Dieser Umstand findet auch bei Akteuren aus der Praxis seine Bestätigung. So kommt etwa eine Studie des Boltzmann Institutes für Menschenrechte (Evrensel & Hobart 2004) über Migration im Österreichischen Roten Kreuz zu dem Schluss dass „[d]er Einsatz von Kindern und Jugendlichen als Dolmetscher_innen sehr häufig [ist], da diese die deutsche Sprache meist rasch erlernen.“ Aus dem Spitalsalltag ist zu erfahren, dass zur „Überwindung der Sprachbarrieren [...] im Spitalsalltag hauptsächlich Angehörige, vor allem die eigenen Kinder und Reinigungspersonal herangezogen [werden]“ (Wimmer & İpsiroğlu, 2001: 617). Psychologen wiederum weisen auf die psychischen Folgen des Dolmetschens bei Kindern sowie Eltern hin (vgl. Kuljuh, 2003).

Inwieweit „Mehrsprachigkeit“ dazu führt, für Erwachsene dolmetschen zu müssen und in welchem Ausmaß mehrsprachig sozialisierte Kinder und Jugendliche dies tatsächlich tun, war ausgehend von diesen - zunächst rein quantitativen - Fragestellungen Gegenstand der empirischen Untersuchung. Diese basiert auf Interviews mit 42 in Wien und Vorarlberg (dem westlichsten Bundesland Österreichs) lebenden Kindern und Jugendlichen im Alter von 12 bis 22 Jahren, welche zunächst nach dem Kriterium „mehrsprachig“ (und nicht aufgrund eventueller Dolmetscherfahrungen) zum Gespräch eingeladen wurden. Dabei stellte sich heraus, dass bis auf einen Jugendlichen sämtliche Befragten bereits Erfahrungen mit Übersetzen oder Dolmetschen gemacht hatten, einige davon sogar häufig bzw. regelmäßig für (in erster Linie) ihre Mütter, aber auch Verwandte, Bekannte der Familie, Kolleg_innen, Freund_innen oder auch Unbekannte übersetzen/dolmetschen.

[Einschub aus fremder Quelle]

(* ===== verification/GoStrings.v ===== *)
(** * The part of Go's [strings] and [strconv] the engine uses

    A Go string is a sequence of bytes, represented by [string] (a sequence of
    8-bit [ascii] characters).  [TrimSpace] is written out for every rune with
    Unicode's White_Space property, in its UTF-8 encoding. *)

From S2P Require Import Prelude.
From Stdlib Require Import Ascii.

#[local] Open Scope string_scope.

(** ** Bytes *)

Definition byte_of (n : N) : ascii := ascii_of_N n.

Definition ascii_space (c : ascii) : bool :=
  let n := N_of_ascii c in ((9 <=? n) && (n <=? 13) || (n =? 32))%N.

(** UTF-8 encodings of the non-ASCII White_Space runes: U+0085, U+00A0 (two
    bytes), U+1680, U+2000..U+200A, U+2028, U+2029, U+202F, U+205F, U+3000
    (three bytes). *)
Definition space2 (c1 c2 : ascii) : bool :=
  let n1 := N_of_ascii c1 in let n2 := N_of_ascii c2 in
  ((n1 =? 0xC2) && ((n2 =? 0x85) || (n2 =? 0xA0)))%N.

Definition space3 (c1 c2 c3 : ascii) : bool :=
  let n1 := N_of_ascii c1 in let n2 := N_of_ascii c2 in
  let n3 := N_of_ascii c3 in
  ((n1 =? 0xE1) && (n2 =? 0x9A) && (n3 =? 0x80)
   || (n1 =? 0xE2) && (n2 =? 0x80)
      && ((0x80 <=? n3) && (n3 <=? 0x8A) || (n3 =? 0xA8) || (n3 =? 0xA9)
          || (n3 =? 0xAF))
   || (n1 =? 0xE2) && (n2 =? 0x81) && (n3 =? 0x9F)
   || (n1 =? 0xE3) && (n2 =? 0x80) && (n3 =? 0x80))%N.

(** ** strings *)

Fixpoint string_rev_app (s acc : string) : string :=
  match s with
  | "" => acc
  | String c s' => string_rev_app s' (String c acc)
  end.
Definition string_rev (s : string) : string := string_rev_app s "".

(** Strip the white space a string starts with; with [rev] the string is read
    backwards, so the bytes of a rune come in the opposite order. *)
Fixpoint trim_lead (rev : bool) (s : string) : string :=
  match s with
  | "" => ""
  | String c1 s1 =>
      if ascii_space c1 then trim_lead rev s1 else
      match s1 with
      | "" => s
      | String c2 s2 =>
          if (if rev then space2 c2 c1 else space2 c1 c2)
          then trim_lead rev s2 else
          match s2 with
          | "" => s
          | String c3 s3 =>
              if (if rev then space3 c3 c2 c1 else space3 c1 c2 c3)
              then trim_lead rev s3 else s
          end
      end
  end.

Definition TrimSpace (s : string) : string :=
  string_rev (trim_lead true (string_rev (trim_lead false s))).

Definition HasPrefix (s p : string) : bool := String.prefix p s.
Definition HasSuffix (s p : string) : bool :=
  String.prefix (string_rev p) (string_rev s).

(** [s[n:]] and [s[:n]] for [0 <= n <= len(s)]. *)
Fixpoint str_drop (n : nat) (s : string) : string :=
  match n, s with
  | O, _ => s
  | _, "" => ""
  | S n', String _ s' => str_drop n' s'
  end.
Fixpoint str_take (n : nat) (s : string) : string :=
  match n, s with
  | O, _ | _, "" => ""
  | S n', String c s' => String c (str_take n' s')
  end.

Definition TrimPrefix (s p : string) : string :=
  if HasPrefix s p then str_drop (String.length p) s else s.

(** [strings.Index]: the first position at which [sub] occurs ([None] for
    Go's -1). *)
Fixpoint Index (s sub : string) : option nat :=
  if String.prefix sub s then Some 0 else
  match s with
  | "" => None
  | String _ s' => S <$> Index s' sub
  end.

Definition Contains (s sub : string) : bool :=
  match Index s sub with Some _ => true | None => false end.

(** [strings.SplitN(s, sep, 2)] for a non-empty [sep]: the text before and
    after the first occurrence, or [s] alone. *)
Definition SplitN2 (s sep : string) : string * option string :=
  match Index s sep with
  | None => (s, None)
  | Some i => (str_take i s, Some (str_drop (i + String.length sep) s))
  end.

(** [strings.Split(s, sep)] for a non-empty [sep]; every round consumes at
    least one byte, so [S (length s)] rounds are enough. *)
Fixpoint split_go (fuel : nat) (s sep : string) : list string :=
  match fuel with
  | O => [s]
  | S fuel' =>
      match SplitN2 s sep with
      | (s1, None) => [s1]
      | (s1, Some s2) => s1 :: split_go fuel' s2 sep
      end
  end.
Definition Split (s sep : string) : list string :=
  split_go (S (String.length s)) s sep.

(** [strings.Join]. *)
Fixpoint Join (parts : list string) (sep : string) : string :=
  match parts with
  | [] => ""
  | [p] => p
  | p :: ps => p +:+ sep +:+ Join ps sep
  end.

Definition newline : string := String (ascii_of_nat 10) "".

(** The separator ["\n---\n"] between the outputs of several steps. *)
Definition part_sep : string := newline +:+ "---" +:+ newline.

(** ** strconv *)

Definition Itoa (z : Z) : string := pretty z.

Definition digit_val (c : ascii) : option N :=
  let n := N_of_ascii c in
  if ((48 <=? n) && (n <=? 57))%N then Some (n - 48)%N else None.

Fixpoint parse_digits (acc : N) (s : string) : option N :=
  match s with
  | "" => Some acc
  | String c s' =>
      match digit_val c with
      | Some d => parse_digits (acc * 10 + d) s'
      | None => None
      end
  end.

(** [strconv.Atoi]: an optional sign and at least one decimal digit, in the
    range of a 64-bit [int]; [None] is a non-nil error. *)
Definition Atoi (s : string) : option Z :=
  match s with
  | "" => None
  | String c r =>
      if decide (c = "-"%char) then
        if decide (r = "") then None else
        n ← parse_digits 0 r;
        if in_int64 (- Z.of_N n) then Some (- Z.of_N n)%Z else None
      else if decide (c = "+"%char) then
        if decide (r = "") then None else
        n ← parse_digits 0 r;
        if in_int64 (Z.of_N n) then Some (Z.of_N n) else None
      else
        n ← parse_digits 0 s;
        if in_int64 (Z.of_N n) then Some (Z.of_N n) else None
  end.

(** ** Lemmas *)

Lemma string_app_nil_r (s : string) : s +:+ "" = s.
Proof. induction s as [|c s IH]; simpl; [done | by rewrite IH]. Qed.

Lemma string_app_assoc (s1 s2 s3 : string) :
  (s1 +:+ s2) +:+ s3 = s1 +:+ (s2 +:+ s3).
Proof. induction s1 as [|c s1 IH]; simpl; [done | by rewrite IH]. Qed.

Lemma string_length_app (s1 s2 : string) :
  String.length (s1 +:+ s2) = String.length s1 + String.length s2.
Proof. induction s1 as [|c s1 IH]; simpl; [done | by rewrite IH]. Qed.

Lemma string_app_inj_l (s t1 t2 : string) : s +:+ t1 = s +:+ t2 -> t1 = t2.
Proof. induction s as [|c s IH]; simpl; [done|]. intros [=]. auto. Qed.

Lemma string_app_same_length (a b c d : string) : String.length a = String.length c ->
  a +:+ b = c +:+ d -> a = c /\ b = d.
Proof.
  revert c. induction a as [|x a IH]; intros [|y c]; cbn; intros Hl; try discriminate; [done|].
  injection Hl as Hl. intros [= -> H]. by destruct (IH c Hl H) as [-> ->].
Qed.

Lemma string_app_inj_r (t s1 s2 : string) : s1 +:+ t = s2 +:+ t -> s1 = s2.
Proof.
  intros H. apply string_app_same_length in H; [tauto|].
  apply (f_equal String.length) in H. rewrite !string_length_app in H. lia.
Qed.

Lemma str_take_drop n s : str_take n s +:+ str_drop n s = s.
Proof.
  revert n. induction s as [|c s IH]; intros [|n]; simpl; try done.
  by rewrite IH.
Qed.

Lemma str_drop_app s1 s2 : str_drop (String.length s1) (s1 +:+ s2) = s2.
Proof. induction s1 as [|c s1 IH]; simpl; [by destruct s2 | done]. Qed.

Lemma str_take_app s1 s2 : str_take (String.length s1) (s1 +:+ s2) = s1.
Proof. induction s1 as [|c s1 IH]; simpl; [by destruct s2 | by rewrite IH]. Qed.

Lemma length_str_drop n s :
  String.length (str_drop n s) = String.length s - n.
Proof. revert n. induction s as [|c s IH]; intros [|n]; simpl; auto. Qed.

Lemma prefix_app p s : String.prefix p s = true <-> exists t, s = p +:+ t.
Proof.
  revert s. induction p as [|c p IH]; intros s.
  - split; [by exists s | by destruct s].
  - destruct s as [|c' s]; simpl.
    + split; [done | by intros [t ?]].
    + destruct (ascii_dec c c') as [->|Hne].
      * rewrite IH. split; intros [t Ht]; exists t; [by subst | by injection Ht].
      * split; [done | by intros [t [=]]].
Qed.

Lemma Index_Some s sub i :
  Index s sub = Some i ->
  exists t, str_drop i s = sub +:+ t /\ i <= String.length s.
Proof.
  revert i. induction s as [|c s IH]; intros i; cbn [Index].
  - destruct (String.prefix sub "") eqn:E; [|done]. intros [= <-].
    apply prefix_app in E as [t Ht]. exists t. split; [done|lia].
  - destruct (String.prefix sub (String c s)) eqn:E.
    + intros [= <-]. apply prefix_app in E as [t Ht]. exists t. simpl.
      split; [done|lia].
    + destruct (Index s sub) as [j|] eqn:Ej; simpl; [|done]. intros [= <-].
      destruct (IH j eq_refl) as (t & Ht & Hj). exists t. simpl.
      split; [done|lia].
Qed.

Lemma Index_Some_eq s sub i :
  Index s sub = Some i ->
  s = str_take i s +:+ sub +:+ str_drop (i + String.length sub) s.
Proof.
  intros H. destruct (Index_Some _ _ _ H) as (t & Ht & _).
  rewrite <- (str_take_drop i s) at 1. f_equal. rewrite Ht. f_equal.
  clear H. revert s Ht. induction i as [|i IH]; intros s Ht; simpl in *.
  - subst s. by rewrite str_drop_app.
  - destruct s as [|c s]; [|by apply IH].
    destruct sub as [|c sub]; [|done]. by destruct t.
Qed.

Lemma Index_unfold s sub :
  Index s sub =
  if String.prefix sub s then Some 0
  else match s with "" => None | String _ s' => S <$> Index s' sub end.
Proof. by destruct s. Qed.

Lemma Contains_app pre sub post : Contains (pre +:+ sub +:+ post) sub = true.
Proof.
  unfold Contains. induction pre as [|c pre IH].
  - rewrite Index_unfold. simpl.
    assert (String.prefix sub (sub +:+ post) = true) as -> by (apply prefix_app; eauto).
    done.
  - rewrite Index_unfold. destruct (String.prefix sub _); [done|]. simpl.
    by destruct (Index (pre +:+ _) sub).
Qed.

(** *** [Itoa] and [Atoi] *)

Lemma digit_val_pretty (n : N) :
  (n < 10)%N -> digit_val (pretty_N_char n) = Some n.
Proof.
  intros H. unfold digit_val.
  rewrite <- (N2Nat.id n). assert (N.to_nat n < 10)%nat as Hn by lia.
  revert Hn. generalize (N.to_nat n) as k. clear.
  do 10 (intros [|k]; [reflexivity|revert k]). lia.
Qed.

Lemma parse_digits_pretty_go x s :
  parse_digits 0 (pretty_N_go x s) = parse_digits x s.
Proof.
  revert s. induction (N.lt_wf_0 x) as [x _ IH]; intros s.
  destruct (decide (x = 0)%N) as [->|Hx]; [by rewrite pretty_N_go_0|].
  rewrite pretty_N_go_step by lia.
  rewrite IH by (apply N.div_lt; lia). cbn [parse_digits].
  rewrite digit_val_pretty by (apply N.mod_lt; lia).
  f_equal. rewrite (N.mul_comm _ 10). symmetry. apply N.div_mod. lia.
Qed.

Lemma parse_digits_pretty (x : N) : parse_digits 0 (pretty x) = Some x.
Proof.
  unfold pretty, pretty_N. case_decide as E; [by subst|].
  by rewrite parse_digits_pretty_go.
Qed.

Lemma pretty_N_not_empty (x : N) : pretty x <> "".
Proof.
  intros H. pose proof (parse_digits_pretty x) as P. rewrite H in P.
  simpl in P. assert (x = 0%N) as -> by congruence. done.
Qed.

(** A decimal numeral starts with a digit, so neither sign branch applies. *)
Lemma pretty_N_head (x : N) :
  exists c r d, pretty x = String c r /\ digit_val c = Some d.
Proof.
  destruct (pretty x) as [|c r] eqn:E; [by apply pretty_N_not_empty in E|].
  pose proof (parse_digits_pretty x) as P. rewrite E in P. simpl in P.
  destruct (digit_val c) as [d|] eqn:Ed; [by eauto|done].
Qed.

Lemma Atoi_pretty_N (n : N) :
  in_int64 (Z.of_N n) = true -> Atoi (pretty n) = Some (Z.of_N n).
Proof.
  intros Hn. pose proof (parse_digits_pretty n) as P.
  destruct (pretty_N_head n) as (c & r & d & E & Hd).
  rewrite E in P |- *. unfold Atoi.
  destruct (decide (c = "-"%char)) as [->|_]; [done|].
  destruct (decide (c = "+"%char)) as [->|_]; [done|].
  rewrite P. simpl. by rewrite Hn.
Qed.

Lemma Atoi_Itoa z : in_int64 z = true -> Atoi (Itoa z) = Some z.
Proof.
  intros Hz. destruct z as [|p|p]; [done|by apply (Atoi_pretty_N (N.pos p))|].
  change (Itoa (Z.neg p)) with (String "-"%char (pretty (N.pos p))).
  unfold Atoi. destruct (decide ("-"%char = "-"%char)) as [_|]; [|done].
  destruct (decide _) as [E|_]; [by apply pretty_N_not_empty in E|].
  rewrite parse_digits_pretty. cbn [mbind option_bind]. change (- Z.of_N (N.pos p))%Z with (Z.neg p).
  by rewrite Hz.
Qed.

Lemma Itoa_inj z1 z2 : Itoa z1 = Itoa z2 -> z1 = z2.
Proof. apply pretty_Z_inj. Qed.

Lemma HasPrefix_cons c p d s :
  HasPrefix (String d s) (String c p) = bool_decide (c = d) && HasPrefix s p.
Proof.
  unfold HasPrefix. cbn [String.prefix]. destruct (ascii_dec c d) as [->|Hne].
  - by rewrite (bool_decide_eq_true_2 (d = d)).
  - by rewrite (bool_decide_eq_false_2 (c = d)).
Qed.

Lemma HasPrefix_app p s : HasPrefix (p +:+ s) p = true.
Proof. apply prefix_app. by exists s. Qed.

Lemma string_rev_app_spec s : forall acc, string_rev_app s acc = string_rev s +:+ acc.
Proof.
  unfold string_rev. induction s as [|c s IH]; intros acc; [done|]. cbn [string_rev_app].
  rewrite IH, (IH (String c "")), string_app_assoc. done.
Qed.

Lemma string_rev_app_distr s t : string_rev (s +:+ t) = string_rev t +:+ string_rev s.
Proof.
  induction s as [|c s IH]; cbn [String.append]; [by rewrite string_app_nil_r|].
  unfold string_rev at 1 3. cbn [string_rev_app]. rewrite !string_rev_app_spec, IH.
  by rewrite string_app_assoc.
Qed.

Lemma string_rev_involutive s : string_rev (string_rev s) = s.
Proof.
  induction s as [|c s IH]; [done|]. unfold string_rev at 2. cbn [string_rev_app].
  rewrite string_rev_app_spec, string_rev_app_distr, IH. done.
Qed.

Lemma TrimPrefix_app p s : TrimPrefix (p +:+ s) p = s.
Proof. unfold TrimPrefix. rewrite HasPrefix_app. apply str_drop_app. Qed.

Lemma Atoi_in_int64 s z : Atoi s = Some z -> in_int64 z = true.
Proof.
  destruct s as [|c r]; [done|]. unfold Atoi.
  assert (forall (o : option N) (f : N -> Z), (n ← o; if in_int64 (f n) then Some (f n) else None) = Some z ->
    in_int64 z = true) as H.
  { intros [n|] f; [|done]. cbn. destruct (in_int64 (f n)) eqn:E; [|done]. by intros [= <-]. }
  repeat case_decide; try done; apply H.
Qed.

Was also die Quantität betrifft, so kann aus dem Sample unter Berücksichtigung der biographischen Hintergründe der Befragten der Schluss gezogen werden, dass bilinguale Jugendliche mit den Erstsprachen Türkisch, B/K/S, Tschetschenisch und Urdu aus dem Arbeitermilieu oder mit Flüchtlingshintergrund mit hoher Wahrscheinlichkeit Dolmetscherfahrungen im öffentlichen institutionellen Kontext machen.

Welche Probleme können dabei auftreten?
Eine weitere Fragestellung der Untersuchung richtete sich auf die eventuell mit dieser Praxis verbundenen negativen Implikationen. In diesem Zusammenhang wurde von den Befragten eine Reihe von Problemen angesprochen, die sich auch mit Ergebnissen mehrerer Studien aus dem angloamerikanischen Raum (vgl. Chao 2001, Hall 2001, Faulstich Orellana 2006) decken. Eine Hürde bilden sprachliche, insbesondere lexikalische Anforderungen, die den Dolmetschprozess wesentlich erschweren können: So sprachen die Befragten beispielsweise von „irgendein[em] Wort, wo sehr viel Meinung drin steht“, „komplizierte[n] Sachen“, „die ganzen Fremdwörter“, „Fachchinesisch“ oder „Paragraphen“, die ihnen Schwierigkeiten bereiten.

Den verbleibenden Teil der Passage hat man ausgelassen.